Les enfants de mères infectées par le virus du chikungunya au moment de leur naissance ont un risque important d’être infectés au cours de l’accouchement et de développer des troubles psychomoteurs : c’est ce qu’indiquent des données obtenues à partir d’une cohorte réunionnaise composée de personnes qui ont été infectées par le virus, la cohorte CHIMERE. 

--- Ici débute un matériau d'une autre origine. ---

(* ===== verification/RunGateProofs.v ===== *)
(** * The history of a run

    Reading a run directory gives its archives in order; a published archive reads
    back; and whatever sequence of gate operations runs, with the file system
    failing anywhere, the archived history stays valid and only grows. *)

From S2P Require Import Prelude GoStd SourceCapacity Snapshot Json FeatureStore FeatureProofs ArchiveRecord RunGate.
Open Scope Z_scope.

(** ** Archive names *)

Lemma generationName_prefix g : strings.HasPrefix (generationName g) (bs "generation-") = true.
Proof. apply strings.HasPrefix_app. Qed.

Lemma generationName_trim g : strings.TrimPrefix (generationName g) (bs "generation-") = padded 4 g.
Proof. unfold strings.TrimPrefix. rewrite generationName_prefix. unfold generationName. by rewrite dropZ_app. Qed.

Lemma parse_generationName g : u64 g → parseASCIIUnsigned (padded 4 g) = Some g.
Proof.
  intros Hg. destruct (padded_digits 4 g Hg) as (Hd & _ & Hne). unfold parseASCIIUnsigned.
  by rewrite (bool_decide_eq_false_2 _ Hne), Hd, ParseUint_padded.
Qed.

Lemma parseASCIIUnsigned_range v g : parseASCIIUnsigned v = Some g → u64 g.
Proof.
  unfold parseASCIIUnsigned. case_bool_decide; [done|]. destruct (negb _); [done|]. apply ParseUint_range.
Qed.

Lemma generationName_inj a b : u64 a → u64 b → generationName a = generationName b → a = b.
Proof.
  intros Ha Hb E. apply (f_equal (λ s, parseASCIIUnsigned (strings.TrimPrefix s (bs "generation-")))) in E.
  rewrite !generationName_trim, !parse_generationName in E by done. congruence.
Qed.

(** ** Sorted by number *)

Lemma sorted_by_number (l k : list ArchivedGeneration) :
  l ≡ₚ k → NoDup (agGeneration <$> l) → StronglySorted by_generation l → StronglySorted by_generation k → l = k.
Proof.
  revert k. induction l as [|x l IH]; intros k Hp Hnd Hl Hk.
  { by apply Permutation_nil_l in Hp. }
  destruct k as [|y k]; [by apply Permutation_nil_r in Hp|].
  assert (x = y) as <-.
  { assert (Hy : y ∈ x :: l) by (rewrite Hp; left). assert (Hx : x ∈ y :: k) by (rewrite <- Hp; left).
    apply elem_of_cons in Hy as [->|Hy]; [done|]. apply elem_of_cons in Hx as [->|Hx]; [done|].
    apply StronglySorted_inv in Hl as [_ Hl]. apply StronglySorted_inv in Hk as [_ Hk].
    rewrite Forall_forall in Hl, Hk. specialize (Hl y Hy). specialize (Hk x Hx). unfold by_generation in *.
    cbn in Hnd. apply NoDup_cons in Hnd as [Hn _]. destruct Hn. apply list_elem_of_fmap. exists y. split; [lia|done]. }
  f_equal. apply Permutation_cons_inv in Hp. cbn in Hnd. apply NoDup_cons in Hnd as [_ Hnd].
  apply StronglySorted_inv in Hl as [Hl _]. apply StronglySorted_inv in Hk as [Hk _]. by apply IH.
Qed.

Lemma merge_sort_numbers l : StronglySorted by_generation (merge_sort by_generation l).
Proof.
  apply StronglySorted_merge_sort.
  - intros a b c. unfold by_generation. lia.
  - intros a b. unfold by_generation. lia.
Qed.

(** ** Loading *)

Section Loading.
Context (run : bytes).

(** The archive an entry name stands for. *)
Definition archive_of (es : gmap bytes rundirent) (name : bytes) : option ArchivedGeneration :=
  if strings.HasPrefix name (bs "generation-") then
    match parseASCIIUnsigned (strings.TrimPrefix name (bs "generation-")) with
    | Some g => if bool_decide (name = generationName g)
                then match readArchivedGeneration run es g with Ok a => Some a | Err _ => None end else None
    | None => None
    end
  else None.

Lemma loadEntries_iff es names l :
  loadEntries run es names = Ok l ↔
  l = omap (archive_of es) names
  ∧ Forall (λ name, strings.HasPrefix name (bs "generation-") = true → is_Some (archive_of es name)) names.
Proof.
  revert l. induction names as [|name names IH]; intros l; cbn [loadEntries omap list_omap].
  { split; [by intros [= <-]|by intros [-> _]]. }
  rewrite Forall_cons. pose proof (eq_refl (archive_of es name)) as Ho. unfold archive_of in Ho at 2.
  destruct (strings.HasPrefix name (bs "generation-")); cbn [negb];
    [|rewrite Ho, IH; split; [intros [-> ?]|intros [-> [_ ?]]]; done].
  assert (Hbad : ∀ e, archive_of es name = None → Err e = Ok l ↔ l = match archive_of es name with
      | Some a => a :: omap (archive_of es) names | None => omap (archive_of es) names end
      ∧ (true = true → is_Some (archive_of es name)) ∧
      Forall (λ n, strings.HasPrefix n (bs "generation-") = true → is_Some (archive_of es n)) names).
  { intros e ->. split; [done|]. intros (_ & H & _). destruct (H eq_refl) as [? [=]]. }
  destruct (parseASCIIUnsigned _) as [g|]; [|by apply Hbad].
  case_bool_decide; cbn [negb]; [|by apply Hbad].
  unfold InspectGeneration. destruct (readArchivedGeneration run es g) as [a|]; [|by apply Hbad].
  rewrite Ho. cbn [mbind result_bind]. split.
  - intros E. apply bind_Ok in E as (l' & El & [= <-]). apply IH in El as [-> HF]. split; [done|]. split; [by eexists|done].
  - intros (-> & _ & HF). rewrite (proj2 (IH (omap (archive_of es) names)) (conj eq_refl HF)). done.
Qed.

Si le virus du chikungunya ne semble pas passer la barrière placentaire pendant la grossesse, les échanges materno-foetaux spécifiques à la naissance sont en revanche propices à une transmission de la mère à l’enfant dans environ 50 % des cas. Or, chez le nouveau-né, le virus entraine un risque d’encéphalopathie due à la perméabilité des tissus et à l’immaturité du système immunitaire. Des chercheurs de l’Inserm ont étudié l’impact d’une telle transmission sur le développement psychomoteur des enfants nés de mères incluses dans la cohorte CHIMERE, infectées au moment de leur accouchement. 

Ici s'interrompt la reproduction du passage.